Shuker decided she would help the man and contacted Briggs to figure out how. If you are a caregiver, you can be a caregiver to up to four patients. Briggs found a doctor willing to go to the woman’s home to check her out and qualify her for the medications. Shuker then obtained the medication, and the woman began taking it.
“Her son said she was in a fog and was hoping that medical marijuana would help make her last days comfortable, but not in an opioid haze,” Shuker says. “I took her the medication, and she was able to spend three days with her family and didn’t take anything other than medical cannabis.”
Briggs realized that legalization wasn’t the last hurdle in this battle, because people would still need help getting educated about and navigating through the system. In an effort to help other people, Briggs launched a new business, PA Compassionate Caregivers. Since most caregivers aren’t dealing with four patients at once, they can help people in the interim until their own caregivers get certified. Briggs says the service will connect people with a caregiver and a doctor to make sure they have a qualifying medical condition.
“There is a need for this,” Briggs says. “People shouldn’t be deprived of this medication if they need it, and they also shouldn’t be forced to take pain medications that reduce their quality of life in their final days. It’s all about quality of life.”
The low snore coming from Ryan Briggs has gotten a bit louder. He’s in a deep sleep, and that’s because of his medication. The sound is music to Diana Briggs’ ears. Prior to his cannabis treatments, Ryan didn’t sleep much. But who could sleep while going through a series of grand mal seizures? It’s a simple wish — for your kid to sleep peacefully — but until medical marijuana, it was one that Briggs couldn’t grant until now.
“I know that Ryan is never going to be able to walk or talk, but he deserves the best life that we can give him,” she says. “Right now, he’s averaging fewer than 100 seizures a day, and sometimes that number is under 50. And for the first time in a long time, he can sleep for 10 to 12 hours a night and get the rest he needs.
“That makes all of the work we did worthwhile.”
Sitting in her home a few hours earlier, Shuker agreed.
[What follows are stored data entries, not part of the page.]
Definition wait_for_start (continuation : bool) : M (option string) :=
  supervised ← read (fun s => match supervisor s with Some _ => true | None => false end);
  if negb (supervised : bool) then mret None
  else
    c ← observe cancelled;
    if negb continuation && (c : bool)
    then mret (Some "request cancelled while the server was starting")
    else
      now ← observe clock;
      spawned ← observe spawn_error;
      at_ ← observe clock;
      _ ← locked (start_at true now ((fun e => (e, at_)) <$> spawned));
      start ← observe clock;
      wait_loop polls continuation (start + Backoff.from_secs 30).

Definition unavailable_for (id : string) (remaining : Z) : string :=
  "server '" +:+ id +:+ "' is temporarily unavailable (too many recent failures; retrying in "
  +:+ pretty (remaining / 1000000000 + 1) +:+ "s)".

Definition check_breaker (now : Z) (s : Slot) : option (string * Z) * Slot :=
  let (remaining, b) := Breaker.open_remaining now (sbreaker s) in
  ((fun d => (sid s, d)) <$> remaining, set_breaker b s).

Definition record_breaker_failure (started : option Z) : M () :=
  now ← observe clock;
  modify (on_breaker (Breaker.record_concurrent_failure started now)).

(** The exchange of the connection under the reconnect gate: whether to go on. *)
Inductive swap := Swapped | KeptAlive.

Definition swap_connection (fresh : Conn) (succ : Z) (s : Slot) : swap * Slot :=
  if bool_decide (closed (inner s) = Some false) && negb (quiescent_since succ s)
  then (KeptAlive, s)
  else (Swapped, set_inner fresh s).

(** [None]: no reconnect happened, the caller records the failure. *)
Definition replay (access : SlotAccess) : M (option (result T CallFailure.CallFailure)) :=
  c ← observe cancelled;
  if (c : bool) then
    mret (Some (fail CallFailure.Cancelled
      "request cancelled before retrying the reconnected downstream"))
  else
    seen ← read (fun s => (generation s, responses_now s));
    r ← attempt access;
    let '(retry, started) := r in
    match retry with
    | Ok v =>
        _ ← modify add_success;
        _ ← modify (on_breaker Breaker.record_success);
        mret (Some (Ok v))
    | Err e =>
        health ← read (timeout_health e seen.1 seen.2);
        _ ← (if is_health_failure e && (health : bool) then record_breaker_failure started
             else mret ());
        mret (Some (Err (call_failure to_string e)))
    end.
Although she doesn’t have to say it in words, she can just point to her daughter. It’s Hannah’s 15th birthday, and she’s spending it differently than she has in the past. Rather than sitting balled up in her wheelchair waiting for the next seizure, she’s gleefully walking around her house getting ready to go out for the day. And this time, she and her mom won’t be taking the cumbersome wheelchair.
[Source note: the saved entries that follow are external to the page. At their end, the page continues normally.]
(** Joining the digest to the readable part, without an underscore before the joint under
    a dashed rule. *)
Lemma joined_suffix r p identity :
  kept_part r p ->
  exists p', Some ((if dashed r then trim_end_by is_underscore p else p) +:+ "_" +:+ alias_suffix identity) =
      Some (p' +:+ "_" +:+ alias_suffix identity) /\
    slen (p' +:+ "_" +:+ alias_suffix identity) <= limit r /\
    spelled r (p' +:+ "_" +:+ alias_suffix identity).
Proof.
  intros ([Hb Hd] & Hne & Hl). destruct (alias_suffix_facts identity) as (Sb & Sn & Ss & Sl).
  set (p' := if dashed r then trim_end_by is_underscore p else p). exists p'. split; [done|].
  assert (Hp : exists t, p = p' +:+ t).
  { unfold p'. destruct (dashed r); [apply trim_end_by_spec|]. exists "". by rewrite append_empty_r. }
  destruct Hp as [t Hp]. assert (Ht : tame r (p' +:+ t)) by (rewrite <- Hp; split; [done|]; intros D; by apply Hd).
  apply tame_app in Ht as [[Hb' Hn'] _]. split.
  - rewrite !slen_app. assert (slen p = slen p' + slen t) by (by rewrite <- slen_app, <- Hp).
    pose proof (slen_nonneg t). change (slen "_") with 1. lia.
  - assert (Sb' : all_bytes (name_byte (dashed r)) (alias_suffix identity) = true).
    { destruct (dashed r); [|done]. apply (all_bytes_impl (name_byte false)); [apply name_byte_dash|done]. }
    split; [rewrite !all_bytes_app, Hb', Sb'; cbn; unfold name_byte; cbn; by rewrite ?orb_true_r|].
    intros D. specialize (Hn' D). destruct (Hd D) as [_ Hst]. split.
    + apply no_dunder_app; [done| |].
      * change ("_" +:+ alias_suffix identity) with (String "_" (alias_suffix identity)).
        rewrite no_dunder_cons, Ss, Sn. done.
      * right. unfold p'. rewrite D. apply trim_end_by_idem.
    + destruct p as [|b p]; [done|]. rewrite starts_underscore_cons in Hst.
      unfold p'. rewrite D. pose proof (trim_end_by_nonempty is_underscore b p Hst) as Hx.
      destruct (trim_end_by_spec is_underscore (String b p)) as [u Hu].
      destruct (trim_end_by is_underscore (String b p)) as [|c v]; [done|].
      cbn in Hu. injection Hu as <- _.
      change (String b v +:+ "_" +:+ alias_suffix identity) with (String b (v +:+ "_" +:+ alias_suffix identity)).
      by rewrite starts_underscore_cons.
Qed.

(** A short name keeps its spelling; a long one keeps a readable part and takes the
    digest of its identity. Either way the limit and the spelling hold. *)
Lemma bounded_alias_spec name identity ns r :
  all_bytes (name_byte false) name = true -> 16 <= limit r ->
  (slen (spell r name) <= limit r /\
   bounded_alias content_digest name identity ns r = Some (spell r name)) \/
  (limit r < slen (spell r name) /\
   exists p, bounded_alias content_digest name identity ns r = Some (p +:+ "_" +:+ alias_suffix identity) /\
     slen (p +:+ "_" +:+ alias_suffix identity) <= limit r /\
     spelled r (p +:+ "_" +:+ alias_suffix identity)).
Proof.
  intros Hn Hl. pose proof (spell_spelled r _ Hn) as Hs. unfold bounded_alias.
  destruct (Z.leb_spec (slen (spell r name)) (limit r)) as [Hle|Hgt]; [by left|right]. split; [done|].
  fold (alias_suffix identity).
  set (parts := server ← ns; _).
  assert (Hpre : exists p, match parts with
      | Some (server, tool) =>
          server ← cut server (Z.min (Z.min (slen server) 24) (limit r - 13 - 2));
          tool ← cut tool (Z.min (slen tool) (limit r - 13 - slen server - slen (separator r)));
          Some (server +:+ separator r +:+ tool)
      | None => cut (spell r name) (limit r - 13)
      end = Some p /\ kept_part r p).
  { destruct parts as [[server tool]|] eqn:E; [|by apply kept_cut].
    unfold parts in E. destruct ns as [ns|]; [|done]. cbn in E.
    destruct (strip_prefix (spell r (sanitize_segment ns) +:+ separator r) (spell r name)) as [t|] eqn:S;
      [|done]. cbn in E. injection E as <- <-. apply strip_prefix_spec in S.
    destruct (kept_join r (spell r name) (spell r (sanitize_segment ns)) t Hl Hs) as (p & q & H1 & H2 & H3);
      [by rewrite S, app_str_assoc|].
    exists (p +:+ separator r +:+ q). split; [|done]. rewrite H1. cbn. by rewrite H2. }
  destruct Hpre as (p & Hp & Hk). rewrite Hp. cbn.
  by apply joined_suffix.
Qed.
End shape.

(** ** Reading a dashed alias back *)

(** A short dashed name can be read back, unless it began with an underscore. *)
Lemma spell_reversible r name :
  all_bytes (name_byte false) name = true -> starts_underscore name = false -> dashed r = true ->
  undash (spell r name) = name.
Proof.
  intros Hn Hs Hd. unfold spell. rewrite Hd. cbn [negb]. fold (dash name).
  destruct (strip_prefix "_" (dash name)) as [rest|] eqn:E.
  - apply strip_prefix_spec in E. assert (D : starts_underscore (dash name) = true).
    { rewrite E. cbn [String.append]. by rewrite starts_underscore_cons. }
    apply dash_starts in D. congruence.
  - by apply undash_dash.
Qed.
“She won’t sit still anymore,” Shuker says with a laugh, as her daughter lets out a loud scream. “She also won’t stop yelling. But I get it. For the first time in a very long time, she hears herself and sees herself walking. She doesn’t want to stop. It’s also nice to see her personality coming out. She’s even developed a teenage rebellious streak.”
It’s true. Like a lot of teenagers, Hannah seems to push the envelope to see how much she can get away with. Because of her history of serious seizures, Hannah wears a helmet — well, most of the time. As she trots around the house, Shuker tells her daughter to get her helmet. Hannah retreats to her room and carries it out. When her mother tells her to put it on, she squeals at her and shakes the helmet in a way that seems to say, “You told me to get it, not wear it.”
Hannah’s progress has been remarkable in the past year. She began walking more and, at the end of 2017, she smiled — a simple act that she hasn’t done in years.
“Seeing her smile then and now, it’s amazing to me,” Shuker says. “For the first time in years, I have my daughter back. This is true quality of life.”
In her short lifetime, Hannah has had more than 100,000 seizures. On an average month, she would have hundreds, if not more than a thousand. Last month, she had five. Shuker says not only is Hannah able to do more, but this new period of calm is giving her brain time to heal from the trauma of years of violent seizures.
Hannah has a therapist, and a teacher who comes to the home several times a week. And she is becoming more active since finding her voice. In a year full of major progress, Shuker is hoping for another big milestone in Hannah’s life.
“I’d love to hear her talk again. She was able to say a few words when she was much younger,” Shuker says. “They told me she’d never reach her teen years, yet here she is turning 15 today. I thought she’d never walk again or smile again, but look at her.
“That is one of the most determined little girls I have ever met. I’ll never say never.”